Naquele período, o partido de Lula, que chegava ao Planalto após três derrotas seguidas, elegeu três presidentes da Câmara e um aliado do PCdoB: João Paulo Cunha (2003 a 2005), Aldo Rebelo (2005 a 2007), Arlindo Chinaglia (2007 a 2009) e Marco Maia (2011 a 2013). Hoje, é próximo de zero a chance de um petista ser eleito para o cargo e terá dificuldade até mesmo de fazer alguém de seu grupo político o sucessor de Arthur Lira (PP-AL), na eleição do ano que vem.

Os tempos são outros. O toma lá dá cá tomou proporções, as verbas de emendas deram autonomia ao Congresso em relação ao Executivo, o Centrão segue ávido por cargos e está mais capitalizado e, neste momento, o governo enfrenta um presidente da Câmara que bateu o recorde de votação. Lira alcançou 464 votos no primeiro turno, a maior da história, e tem o controle da pauta de votações. Outro fator é que o país passou por um governo conservador e de direita, o de Jair Bolsonaro (PL), o que gerou a mais raivosa oposição ao petismo.

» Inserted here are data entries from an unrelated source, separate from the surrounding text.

(** What [requests] makes of the [headers=] argument of [requests.post] and
    [requests.options]:
    - an entry whose value is [None] is left out ([merge_setting]: the
      documented way to omit a header);
    - when the body is given with [json=] and is not [None], and no
      Content-Type header is among the remaining ones, whatever the case of
      its name, [Content-Type: application/json] is added ([prepare_body]);
      a body given with [data=] as a [str] adds nothing.
    Names that differ in case only are kept apart here. *)
Definition prepare_headers (headers : gmap string (option string)) (body : req_body)
  : gmap string string :=
  let given : gmap string string := omap id headers in
  match body with
  | JsonBody JNull => given
  | JsonBody _ =>
      if has_header "content-type" given then given
      else <[ "Content-Type" := "application/json" ]> given
  | _ => given
  end.

(** What the script reads of a [requests.Response]: [json_result] is what
    [response.json()] returns or raises. *)
Record response : Type := Response {
  status_code : Z;
  text : string;
  resp_headers : list (string * string);
  json_result : res json
}.

Definition network : Type := list request -> request -> res response.

(** [response.headers.get(name, default)] *)
Fixpoint headers_get (name : string) (hs : list (string * string)) (default : string)
  : string :=
  match hs with
  | [] => default
  | (k, v) :: rest =>
      if String.eqb (str_lower k) (str_lower name) then v
      else headers_get name rest default
  end.

(** ** Output *)

Inductive frag : Type :=
| Lit (s : string)                              (* literal text, or a [str] *)
| FInt (n : Z)                                  (* [{n}] for an int *)
| FVal (v : json)                               (* [{v}]: [str(v)] *)
| FDump (v : json)                              (* [json.dumps(v, indent=2)] *)
| FDumpHeaders (h : gmap string (option string)) (* [json.dumps(headers, indent=2)] *)
| FDictHeaders (h : list (string * string))     (* [dict(response.headers)] *)
| FUpper (s : string).                          (* [s.upper()] *)

Definition ftext : Type := list frag.

(** Truth value of a formatted string: it is not empty. *)
Definition frag_nonempty (f : frag) : bool :=
  match f with
  | Lit s => negb (String.eqb s "")
  | FVal (JStr s) => negb (String.eqb s "")
  | FUpper s => negb (String.eqb s "")
  | _ => true
  end.

Definition ftext_truthy (t : ftext) : bool := existsb frag_nonempty t.

(** ** The monad: requests sent and lines printed so far, and exceptions *)

Record state : Type := State {
  sent : list request;
  out : list ftext
}.

Definition M (A : Type) : Type := state -> res A * state.

Definition ret {A} (a : A) : M A := fun s => (Val a, s).

Definition raise {A} (e : exn) : M A := fun s => (Exc e, s).

Definition bind {A B} (m : M A) (k : A -> M B) : M B :=
  fun s =>
    match m s with
    | (Val a, s') => k a s'
    | (Exc e, s') => (Exc e, s')
    end.

Notation "x <- m ;; k" := (bind m (fun x => k))
  (at level 100, m at next level, right associativity).
Notation "m ;; k" := (bind m (fun _ => k))
  (at level 100, right associativity).

Definition lift {A} (r : res A) : M A := fun s => (r, s).

Definition print (line : ftext) : M unit :=
  fun s => (Val tt, State (sent s) (out s ++ [line])).

Definition when (b : bool) (m : M unit) : M unit :=
  if b then m else ret tt.

(** One [except] clause: the class test and the handler. *)
Definition clause (A : Type) : Type := (exn -> bool) * (exn -> M A).

Fixpoint dispatch {A} (clauses : list (clause A)) (e : exn) : M A :=
  match clauses with
  | [] => raise e
  | (matches, handler) :: rest =>
      if matches e then handler e else dispatch rest e
  end.

(** [try: body  except C1: ...  except C2: ...] *)
Definition try_except {A} (body : M A) (clauses : list (clause A)) : M A :=
  fun s =>
    match body s with
    | (Val a, s') => (Val a, s')
    | (Exc e, s') => dispatch clauses e s'
    end.

(** [a and b], evaluating [b] only when [a] holds. *)
Definition py_and (a b : M bool) : M bool :=
  x <- a ;; if x then b else ret false.

(** Truth value of [os.environ.get(name)]: set and not empty. *)
Definition env_truthy (v : option string) : bool :=
  match v with
  | Some s => negb (String.eqb s "")
  | None => false
  end.

(** Truth value of [headers_override]: not [None] and not the empty dict. *)
Definition dict_truthy (d : option (gmap string (option string))) : bool :=
  match d with
  | Some o => negb (bool_decide (o = ∅))
  | None => false
  end.

(** ** The script *)

Definition get_api_key (environ : gmap string string) : M string :=
  let api_key := environ !! "API_KEY" in
  if negb (env_truthy api_key) then
    raise (Exn EnvironmentError
             ("API_KEY environment variable is not set." +:+ nl +:+
              "Set it with: export API_KEY=your_api_key"))
  else ret (default "" api_key).

Definition get_api_url (environ : gmap string string) (env : string) : M string :=
  if String.eqb env "prod" then
    let url := environ !! "PROD_API_URL" in
    if negb (env_truthy url) then
      raise (Exn EnvironmentError
               ("PROD_API_URL environment variable is not set." +:+ nl +:+
                "Set it with: export PROD_API_URL=your_prod_url"))
    else ret (default "" url)
  else
    let url := environ !! "TEST_API_URL" in
    if negb (env_truthy url) then
      raise (Exn EnvironmentError
               ("TEST_API_URL environment variable is not set." +:+ nl +:+
                "Set it with: export TEST_API_URL=your_test_url"))
    else ret (default "" url).

(** The headers [make_request] hands to [requests.post]. *)
Definition make_request_headers (api_key : string)
    (headers_override : option (gmap string (option string)))
  : gmap string (option string) :=
  let headers : gmap string (option string) :=
    {[ "Content-Type" := Some "application/json"; "X-Api-Key" := Some api_key ]} in
  if dict_truthy headers_override
  then default ∅ headers_override ∪ headers      (* headers.update(headers_override) *)
  else headers.

Definition print_result (test_name : string) (passed : bool) (details : ftext) : M unit :=
  let status := if passed then "✅ PASS" else "❌ FAIL" in
  print [Lit status; Lit " - "; Lit test_name] ;;
  when (ftext_truthy details) (print (Lit "       " :: details)).

Section Harness.

Variable net : network.

(** The one place a request leaves the process: the library answers with a
    response or raises, and the request is on record either way. *)
Definition send (r : request) : M response :=
  fun s => (net (sent s) r, State (sent s ++ [r]) (out s)).

Definition requests_post (url : string) (headers : gmap string (option string))
    (body : req_body) (timeout : Z) : M response :=
  send (Request POST url (prepare_headers headers body) body timeout).

Definition requests_options (url : string) (headers : gmap string (option string))
    (timeout : Z) : M response :=
  send (Request OPTIONS url (prepare_headers headers NoBody) NoBody timeout).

No rastro da vitória de Lula, João Paulo Cunha foi eleito presidente da Câmara em 2003 com 434 votos, a segunda maior até hoje. Difícil que um candidato do PT alcance hoje desempenho parecido. O reinado dos aliados de Lula no comando da Casa foi brevemente interrompido apenas pela surpreendente vitória de Severino Cavalcanti (PP-PE), em 2005, mas ele durou apenas seis meses no cargo e foi obrigado a renunciar acusado de comandar um esquema de “mensalinho”  nos restaurantes do prédio. Rebelo, do PCdoB, com apoio de Lula, o sucedeu e venceu.

Polarização

Para Marco Maia, o momento do país é bem diferente daquele vivido por Lula. O ex-presidente avalia que a polarização no Brasil mudou de atores.

“Se, no passado, tínhamos uma polarização mais qualificada com a esquerda e um centro mais democrático, hoje, temos a esquerda e uma direita mais atrasadas e desqualificadas. Mas só isso não justifica o momento político e as dificuldades encontradas pelos governos para dialogar com o Congresso e suas lideranças”, disse Maia ao Correio.

O petista elenca outros fatores, como a perda da confiança de deputados e senadores e no Planalto resultou no que chamou de endurecimento das leis orçamentárias e gerou o aumento do parlamento.

“No início do segundo mandato da Dilma já existia um estresse quase que irrecuperável entre os Poderes, o que só se aprofundou nos governos que se sucederam. Eu diria que os parlamentares estão mais livres da influência desses outros Poderes e acabam buscando cada vez mais uma independência. O que não é ruim, se visto isoladamente, mas pode ser desastroso em um ambiente de pouca responsabilidade com pautas populares e sociais, onde o Centro deixa de ser a boa política e se torna apenas o debate de interesses corporativos, setoriais e não republicanos”.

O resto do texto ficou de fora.